Because the U.N. Charter requires nine affirmative votes from among the Security Council’s 15 members (assuming no vetoes) to pass a resolution, Jordan’s proposal failed—by one vote. There were eight in favor, two against, and five abstentions. Nonetheless, a pro-Palestinian, U.N. Charter-compliant majority may soon exist.
And absent more-effective U.S. diplomacy, the Obama administration could soon face making a choice that it would dearly like to avoid: whether to veto a biased, anti-Israel resolution. The Palestinian Authority has already significantly upped the ante by moving, later on Wednesday, to join the treaty creating the International Criminal Court.

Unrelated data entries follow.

(** * EnhancedTwitterMediaAnalyzer: dedup caches, scroll loop, import/export

    A shallow embedding of the extraction core of
    [EnhancedTwitterMediaAnalyzer] (the class of src/unnamed/part_001):
    the two media caches, the per-container extraction and duplicate
    check, the discovery pass [detectMedia], the scroll loop
    [infiniteScroll], the eviction step [checkCacheSize], the JSON
    import/export pair and the engagement-count parser.

    Conventions of the embedding.
    - JavaScript numbers that are counters or sizes are [Z].  A number
      that is stored in a record or compared is a [jsnum]: a finite value,
      which is a rational, an infinity or NaN.  The sign of a difference
      of two finite doubles is the sign of the exact difference, so
      comparators subtract exactly; NaN and the infinities follow IEEE 754.
    - Numbers read from text are computed in binary64, with the
      operations of the Standard Library's [SpecFloat] at precision 53 and
      exponent bound 1024: a decimal is rounded once to the nearest double,
      ties to even, and so is every product and sum.
    - Strings are [string]; a character is its code unit, which is exact
      for ASCII text.
    - A [Map] is an insertion-ordered association list with unique keys.
    - DOM look-ups are inputs: a container arrives as a record of the
      values the look-ups return, each of which may instead raise.
    - The presentation layer ([updateStatus], [updateUI],
      [displayResults], [createInterface]) is taken to run without
      throwing; it has no effect on the modelled state and is left out,
      and so is [log] at the levels info, success and warning.
    - [log] at level error calls [console.error], which the constructor
      has wrapped ([initializeErrorHandlers]) unless
      [config.ignorePwaErrors] was switched off: the wrapper counts in
      [state.errors.pwa] every call whose text holds one of the ignored
      patterns.  The pattern test is made on the message; the time stamp
      and the colour directive [log] puts around it hold no pattern and
      complete none ([logText_matches]).  The other interceptors the
      constructor installs (window error events, unhandled rejections,
      [fetch]) are driven by the page between the calls modelled here and
      are left out. *)

From Stdlib Require Import List String Ascii Bool ZArith QArith Qround Qminmax Lia Lqa.
From Stdlib Require Import Permutation Sorted DecimalString HexadecimalString.
From Stdlib Require Import Floats.SpecFloat.
Import ListNotations.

A firmer U.S. strategy might have prevented the dilemma from arising. The White House’s opening diplomatic error was in sending strong signals to the media and U.S. allies that Mr. Obama, wary of offending Arab countries, was reluctant to veto any resolution favoring a Palestinian State. Secretary of State John Kerry took pains not to offer a view of the resolution before it was taken up. Such equivocation was a mistake because even this administration asserts that a permanent resolution of the Israeli-Arab conflict requires direct negotiations and agreements among the parties themselves.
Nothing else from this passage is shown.